We are so sad to announce the death of Don Hunstein after a long illness. Lebrecht represented him for many years, and we were always impressed by his humility and gentle approach. Don Hunstein’s iconic photographs have become symbols of an era. In the history of music photography, Don’s work during his 30 years at Columbia records was unsurpassed in its scope and breadth. Through his subtle humour and quiet nature, he was able to record many great moments in rock, jazz and classical music history – the young Bob Dylan starting out on his meteoric career and the famous cover for The Freewheelin’ Bob Dylan, Miles Davis recording Kind of Blue, Johnny Cash performing and at home on his ranch, Willie Nelson, Thelonious Monk at the piano, Billy Joel, Simon and Garfunkel in 1966, Billie Holiday recording in the studio in 1957, Johnny Mathis in 1960, Muhammad Ali recording his I am the Greatest album, to name a few. On the classical side his subjects included Glenn Gould at the piano, Rudolf Serkin, André Previn, Midori, Pablo Casals, Isaac Stern, Leonard Bernstein, the young Yo-Yo Ma, Yehudi Menuhin, Lotte Lenya in the 1950s, Aaron Copland, Philip Glass, Bruno Walter conducting, and Dmitri Shostakovich. His photographs documented a rare era when musicians spent time on their art, rather than their publicity.

On one of Don’s visits to England, he agreed to be interviewed by Norman Lebrecht at our annual summer party. It was a beautiful summer’s evening and we still remember Don’s soft voice describing the performers and musicians he had worked with and how he approached his craft. It is still a very good memory for all of us who were there.

Don Hunstein grew up in St. Louis, MO and attended Washington University, graduating in 1950 with a degree in English. After college he enlisted in the US Air Force and was stationed in Fairford, England, and assigned a desk job. It was this assignment that allowed him to travel around Europe. He began photographing casually, taking pictures to send home to his family, and then with the help of a Leica M3, and inspired by a book of Henri Cartier Bresson’s work, his hobby began to take him on a lifelong path. After a year in Fairford, Don was transferred to a base outside of London. There he joined a local camera club and took evening classes at London’s Central School of Art and Design, becoming influenced by the artists and designers he met there.

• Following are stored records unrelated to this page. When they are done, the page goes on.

(* ===== verification/CompileRun.v ===== *)
(** * CompileRun: compiled code on the virtual machine

    The scope analysis of the compiler against the closures of the machine: the
    instruction emitted for a variable reaches, from the closure of the function
    that is being compiled, the variable of the function that declares it. *)

From S2P Require Import Prelude Opcode ByteCode CompiledBlock Object Expr Closure.
From S2P Require Import Machine FnCall Eval EvalProps Compiler KnownSymbols CompileForms CompilerInvariant CompilerProps.
Import Operand.

(** ** Emission *)

Lemma EMIT1_eq c p f b op delta u :
  c_currentFunction c = Some p -> c_functions c !! p = Some f ->
  EMIT1 b op delta u c
  = COk (CompiledBlock_Emit b (c_nextId c) op delta (cf_currentSourceLocation f) u None)
        (upd_c_nextId S c).
Proof.
  intros Hp Hf. unfold EMIT1, EMIT_id, freshId, currentSourceLocation, current, currentFunction, load,
    get, need, modify, mbind, M_bind, mret, M_ret. simpl. rewrite Hp. simpl. by rewrite Hf.
Qed.

Lemma Emit_instrs b id op delta loc u :
  instrs (CompiledBlock_Emit b id op delta loc u None)
  = instrs b ++ [Instr id op (wrapU 32 loc) u None 0].
Proof. destruct b. unfold CompiledBlock_Emit. simpl. by case_match. Qed.

Lemma relativeDepth_current ls c d c' :
  relativeDepth ls c = COk d c' ->
  exists p f, c_currentFunction c = Some p /\ c_functions c !! p = Some f.
Proof.
  unfold relativeDepth, current, currentFunction, load, need, get, mbind, M_bind. simpl.
  destruct (c_currentFunction c) as [p|]; [simpl|done].
  destruct (c_functions c !! p) as [f|] eqn:Hf; [eauto|done].
Qed.

(** ** Variables *)

(** The symbol [x] means the local symbol [ls], an argument or a variable of a
    function [d] levels out from the one being compiled. *)
Definition resolves (c : Compiler) (x : Symbol) (p : nat) (ls : CompiledLocalSymbol) (d : Z) : Prop :=
  meaning c x = Some p /\ c_localSymbols c !! p = Some ls /\ relativeDepth ls c = COk d c.

(** The kinds of declarations that can be read as a variable of the closure
    ([local]) or as an argument, and those that can be assigned to. *)
Definition readable (local : bool) (kind : Z) : bool :=
  if local then (kind =? PARSEDECL_VARIABLE) || (kind =? PARSEDECL_CONST) || (kind =? PARSEDECL_AUTO)
  else kind =? PARSEDECL_ARGUMENT.
Definition writable (local : bool) (kind : Z) : bool :=
  if local then (kind =? PARSEDECL_VARIABLE) || (kind =? PARSEDECL_SETONCECONST)
                || (kind =? PARSEDECL_SETONCEAUTO)
  else kind =? PARSEDECL_ARGUMENT.

Lemma resolves_depth c x p ls d :
  wf c -> c_messages c = [] -> resolves c x p ls d -> 0 <= d.
Proof.
  intros W Hm (Hx & Hls & Hd). destruct (FindSymbol_in_scope c x p W Hx ls Hls) as (s & Hs & Hr).
  by destruct (relativeDepth_nonneg c ls s d c W Hm Hs Hr Hd).
Qed.

Lemma Opcode_add_fixed (local : bool) d : 0 <= d <= 7 ->
  Opcode_add (if local then Op_LdLoc0 else Op_LdArg0) d = ld_fixed local (Z.to_nat d)
  /\ Opcode_add (if local then Op_StLoc0 else Op_StArg0) d = st_fixed local (Z.to_nat d)
  /\ Opcode_add (if local then Op_StpLoc0 else Op_StpArg0) d = stp_fixed local (Z.to_nat d).
Proof.
  intros Hd.
  assert (d = 0 \/ d = 1 \/ d = 2 \/ d = 3 \/ d = 4 \/ d = 5 \/ d = 6 \/ d = 7) as Hcases by lia.
  destruct local; repeat (destruct Hcases as [->|Hcases]; [by split|]); subst; by split.
Qed.

(** The instruction that a load or store of [CompileForms] emits, and what it does. *)
Section Runs.
Context {OE : ObjectEnv} (P : Program).

Lemma load_runs (local : bool) (d index loc : Z) (m : Machine) :
  0 <= d -> inS 32 d -> inS 32 index ->
  eval_instruction P
    (if d <=? 7
     then mkByteCode (Opcode_add (if local then Op_LdLoc0 else Op_LdArg0) d) loc (set_index zero index)
     else mkByteCode (if local then Op_LdLoc else Op_LdArg) loc (i2 d index)) m
  = load_variable m ((if local then Closure_GetLocalVariableInScope else Closure_GetArgumentInScope)
                       (store m) (cur m) d index).
Proof.
  intros Hd Hd32 Hi. destruct (Z.leb_spec d 7).
  - destruct (Opcode_add_fixed local d ltac:(lia)) as (-> & _).
    destruct (fixed_runs P m local (Z.to_nat d) index loc) as (-> & _); [lia|by apply inS_32_64|].
    destruct (scope_runs m local (Z.to_nat d) index) as [-> _]. by rewrite Z2Nat.id.
  - by destruct (general_runs P m local d index loc Hd32 Hi) as (-> & _).
Qed.

Lemma store_runs (local noResult : bool) (d index loc : Z) (m : Machine) :
  0 <= d -> inS 32 d -> inS 32 index ->
  eval_instruction P
    (if d <=? 7
     then mkByteCode
       (Opcode_add (if noResult then if local then Op_StpLoc0 else Op_StpArg0
                    else if local then Op_StLoc0 else Op_StArg0) d) loc (set_index zero index)
     else mkByteCode (if noResult then if local then Op_StpLoc else Op_StpArg
                      else if local then Op_StLoc else Op_StArg) loc (i2 d index)) m
  = (if noResult then store_pop else store_top) m
      (fun s => (if local then Closure_SetLocalVariableInScope else Closure_SetArgumentInScope)
                  s (cur m) d index).
Proof.
  intros Hd Hd32 Hi. destruct (Z.leb_spec d 7).
  - destruct (Opcode_add_fixed local d ltac:(lia)) as (_ & Es & Ep).
    destruct (fixed_runs P m local (Z.to_nat d) index loc) as (_ & Fs & Fp); [lia|by apply inS_32_64|].
    destruct (scope_runs m local (Z.to_nat d) index) as [_ Hset]. rewrite Z2Nat.id in Hset by lia.
    destruct noResult; [rewrite Ep, Fp; by apply store_pop_ext|rewrite Es, Fs; by apply store_top_ext].
  - destruct (general_runs P m local d index loc Hd32 Hi) as (_ & Gs & Gp).
    by destruct noResult.
Qed.
End Runs.

(** ** Properties *)

Section CompileRunProps.
Context {OE : ObjectEnv} {E : CompilerEnv}.

(** The state a load or store leaves: one instruction more, and the symbol marked. *)
Lemma CompileLoad_eq c x p ls d (local : bool) :
  resolves c x p ls d ->
  exists b c' id op loc u,
    CompileLoad (if local then Op_LdLoc0 else Op_LdArg0) (if local then Op_LdLoc else Op_LdArg) p false c
      = COk b c'
    /\ instrs b = [Instr id op loc u None 0] /\ finalStackDelta b = 1
    /\ mkByteCode op loc u
       = (if d <=? 7
          then mkByteCode (Opcode_add (if local then Op_LdLoc0 else Op_LdArg0) d) loc
                 (set_index zero (ls_index ls))
          else mkByteCode (if local then Op_LdLoc else Op_LdArg) loc (i2 d (ls_index ls))).
Proof.
  intros (_ & Hls & Hd). destruct (relativeDepth_current ls c d c Hd) as (q & f & Hq & Hf).
  unfold CompileLoad, mark, update, modify, mbind, M_bind, load, get, need, mbind, M_bind.
  rewrite Hls, Hd. destruct (d <=? 7); unfold EMIT2; erewrite EMIT1_eq by eassumption;
    do 6 eexists; by repeat split.
Qed.

Lemma CompileStore_eq c x p ls d b0 (local noResult : bool) :
  resolves c x p ls d ->
  exists b c' id op loc u,
    CompileStore (if local then Op_StpLoc0 else Op_StpArg0) (if local then Op_StpLoc else Op_StpArg)
      (if local then Op_StLoc0 else Op_StArg0) (if local then Op_StLoc else Op_StArg) p noResult b0 c
      = COk b c'
    /\ instrs b = instrs b0 ++ [Instr id op loc u None 0]
    /\ mkByteCode op loc u
       = (if d <=? 7
          then mkByteCode
            (Opcode_add (if noResult then if local then Op_StpLoc0 else Op_StpArg0
                         else if local then Op_StLoc0 else Op_StArg0) d) loc
            (set_index zero (ls_index ls))
          else mkByteCode (if noResult then if local then Op_StpLoc else Op_StpArg
                           else if local then Op_StLoc else Op_StArg) loc (i2 d (ls_index ls))).
Proof.
  intros (_ & Hls & Hd). destruct (relativeDepth_current ls c d c Hd) as (q & f & Hq & Hf).
  unfold CompileStore, mark, update, modify, mbind, M_bind, load, get, need, mbind, M_bind.
  rewrite Hls, Hd. destruct (d <=? 7), noResult; unfold EMIT2; erewrite EMIT1_eq by eassumption;
    do 6 eexists; (split; [reflexivity|]); (split; [apply Emit_instrs|done]).
Qed.

(** C7: reading a variable. In an error-free compile, the single instruction emitted for a symbol
    that means an argument or a local variable pushes, on every machine, exactly
    that variable of the closure as many levels out as there are functions between the
    use and the declaration, whichever of the two encodings was chosen. *)
Theorem LoadVariable_runs (c : Compiler) (x : Symbol) (p : nat) (ls : CompiledLocalSymbol) (d : Z)
  (local : bool) :
  wf c -> c_messages c = [] -> resolves c x p ls d -> readable local (ls_kind ls) = true ->
  inS 32 d -> inS 32 (ls_index ls) ->
  exists b c' id op loc u,
    Compiler_CompileLoadVariable x false c = COk b c'
    /\ instrs b = [Instr id op loc u None 0] /\ finalStackDelta b = 1
    /\ forall (P : Program) (m : Machine),
         eval_instruction P (mkByteCode op loc u) m
         = load_variable m
             ((if local then Closure_GetLocalVariableInScope else Closure_GetArgumentInScope)
                (store m) (cur m) d (ls_index ls)).
Proof.
  intros W Hm Hr Hk Hd Hi. pose proof (resolves_depth c x p ls d W Hm Hr) as H0.
  destruct (CompileLoad_eq c x p ls d local Hr) as (b & c' & id & op & loc & u & Eb & Hb & Hdelta & Eu).
  exists b, c', id, op, loc, u. split.
  - destruct Hr as (Hx & Hls & _). unfold meaning in Hx.
    unfold Compiler_CompileLoadVariable, CompileScope_FindSymbol, mbind, M_bind, load, get, need, mbind,
      M_bind, mret, M_ret. rewrite Hx, Hls. rewrite <- Eb. unfold readable in Hk.
    destruct local; [|apply Z.eqb_eq in Hk as ->; reflexivity].
    apply orb_prop in Hk as [Hk|Hk]; [apply orb_prop in Hk as [Hk|Hk]|];
      apply Z.eqb_eq in Hk as ->; reflexivity.
  - split; [done|]. split; [done|]. intros P m. rewrite Eu. by apply load_runs.
Qed.

(** C8: assigning to a variable. The single instruction emitted after the code of the
    value stores the top of the stack, on every machine, into exactly the variable
    of the closure that declares it, popping the value if no result is wanted. *)
Theorem StoreVariable_runs (c : Compiler) (x : Symbol) (p : nat) (ls : CompiledLocalSymbol) (d : Z)
  (b0 : CompiledBlock) (local noResult : bool) :
  wf c -> c_messages c = [] -> resolves c x p ls d -> writable local (ls_kind ls) = true ->
  inS 32 d -> inS 32 (ls_index ls) ->
  exists b c' id op loc u,
    Compiler_CompileStoreVariable x noResult b0 c = COk b c'
    /\ instrs b = instrs b0 ++ [Instr id op loc u None 0]
    /\ forall (P : Program) (m : Machine),
         eval_instruction P (mkByteCode op loc u) m
         = (if noResult then store_pop else store_top) m
             (fun s => (if local then Closure_SetLocalVariableInScope else Closure_SetArgumentInScope)
                         s (cur m) d (ls_index ls)).
Proof.
  intros W Hm Hr Hk Hd Hi. pose proof (resolves_depth c x p ls d W Hm Hr) as H0.
  destruct (CompileStore_eq c x p ls d b0 local noResult Hr)
    as (b & c' & id & op & loc & u & Eb & Hb & Eu).
  assert (exists c'', Compiler_CompileStoreVariable x noResult b0 c = COk b c'') as [c'' Ec].
  { destruct Hr as (Hx & Hls & _). unfold meaning in Hx.
    unfold Compiler_CompileStoreVariable, CompileScope_FindSymbol, mbind, M_bind, load, get, need, mbind,
      M_bind, mret, M_ret. rewrite Hx, Hls. unfold writable in Hk.
    destruct local; [|apply Z.eqb_eq in Hk as ->; simpl; eauto].
    apply orb_prop in Hk as [Hk|Hk]; [apply orb_prop in Hk as [Hk|Hk]|];
      apply Z.eqb_eq in Hk as ->; simpl; unfold Compiler_CompileStoreLocalVariable; rewrite Eb; eauto. }
  exists b, c'', id, op, loc, u. split; [done|]. split; [done|]. intros P m. rewrite Eu.
  by apply store_runs.
Qed.
End CompileRunProps.

(** ** Witnesses *)
Section Witnesses.
#[local] Existing Instance example_env.
#[local] Existing Instance example_symbols.

(** Inside a function and a scope that declares the variable 200, next to an
    argument 201. *)
Definition example_setup : M nat :=
  fn ← Compiler_BeginFunction ENull ENull;
  s ← Compiler_BeginScope PARSESCOPE_SCOPEDECL;
  i ← CompilerFunction_AddLocal 200;
  CompileScope_DefineSymbol s 201 PARSEDECL_ARGUMENT 3 ;;
  CompileScope_DefineSymbol s 200 PARSEDECL_VARIABLE i.

Definition example_compiler : Compiler :=
  match example_setup (Compiler_Create [] None []) with
  | COk _ c => c
  | _ => Compiler_Create [] None []
  end.

Lemma wf_example_compiler : wf example_compiler.
Proof.
  set (c1 := begin_function ENull ENull 0
               (mkClosureInfo None None CLOSURE_KIND_LOCAL 0 0 0 ∅ []) (Compiler_Create [] None [])).
  assert (W1 : wf c1) by (apply wf_begin_function; [apply wf_Create|done]).
  set (c2 := begin_scope PARSESCOPE_SCOPEDECL c1).
  assert (W2 : wf c2) by (by apply wf_begin_scope).
  assert (Hadd : good True (CompilerFunction_AddLocal 200)) by apply good_AddLocal.
  specialize (Hadd c2 W2). destruct (CompilerFunction_AddLocal 200 c2) as [i c3| | |] eqn:E3; try done.
  destruct Hadd as (W3 & _). vm_compute in E3. injection E3 as <- E3.
  destruct (inert_define 0 201 (mkLocalSymbol 201 PARSEDECL_ARGUMENT 3 false false false false 0 0 None)
              eq_refl c3 W3) as [W4 _].
  destruct (inert_define 0 200 (mkLocalSymbol 200 PARSEDECL_VARIABLE 0 false false false false 0 0 None)
              eq_refl _ W4) as [W5 _].
  replace example_compiler with
    (define 0 200 (mkLocalSymbol 200 PARSEDECL_VARIABLE 0 false false false false 0 0 None)
       (define 0 201 (mkLocalSymbol 201 PARSEDECL_ARGUMENT 3 false false false false 0 0 None) c3)).
  - exact W5.
  - rewrite <- E3. vm_compute. reflexivity.
Qed.

Lemma LoadVariable_runs_witness :
  exists b c' id op loc u,
    Compiler_CompileLoadVariable 200 false example_compiler = COk b c'
    /\ instrs b = [Instr id op loc u None 0] /\ finalStackDelta b = 1
    /\ forall (P : Program) (m : Machine),
         eval_instruction P (mkByteCode op loc u) m
         = load_variable m (Closure_GetLocalVariableInScope (store m) (cur m) 0 0).
Proof.
  apply (LoadVariable_runs example_compiler 200 1
           (mkLocalSymbol 200 PARSEDECL_VARIABLE 0 false false false false 0 0 None) 0 true);
    first [exact wf_example_compiler|done|by repeat split|by vm_compute].
Defined.

Lemma StoreVariable_runs_witness :
  exists b c' id op loc u,
    Compiler_CompileStoreVariable 201 true CompiledBlock_Create example_compiler = COk b c'
    /\ instrs b = [] ++ [Instr id op loc u None 0]
    /\ forall (P : Program) (m : Machine),
         eval_instruction P (mkByteCode op loc u) m
         = store_pop m (fun s => Closure_SetArgumentInScope s (cur m) 0 3).
Proof.
  apply (StoreVariable_runs example_compiler 201 0
           (mkLocalSymbol 201 PARSEDECL_ARGUMENT 3 false false false false 0 0 None) 0
           CompiledBlock_Create false true);
    first [exact wf_example_compiler|done|by repeat split|by vm_compute].
Defined.
End Witnesses.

He returned to the States in 1954, ending up in New York City, where he eventually landed an apprenticeship in a commercial photography studio. There he honed his photography skills by mastering large format cameras and lighting. At the time, photography was, as Don put it, “not a glamorous profession,” but he didn’t have a pull in any other vocational direction and it satisfied his creative side. As chance connections were made, he soon met and became mentored by Deborah Ishlon, who worked in the publicity department at Columbia Records. She offered him a job helping her run the photo library there and supplying prints to the press. As he began to take his own photos for the company, they recognized his talent, and he gradually worked his way into the position of Director of Photography for CBS Records.

Don’s most notable role was as chief staff photographer for Columbia Records during the heyday of rock and roll, jazz and classical music. Fortunately for Don, this was a time when the company was under the direction of Goddard Lieberson, who thought it important to document in photographs the cultural history of the music of their time. He had the opportunity to do far more than album covers and publicity shots, covering recording sessions and even visiting performers on their home turf. Don had the ability to listen with his camera. Instinctively he understood that to capture artists at their best moments, patience, trust and humility were needed. This ability to set both newcomers and experienced stars at ease in his presence is evident in his photographs.

We send our condolences to his family.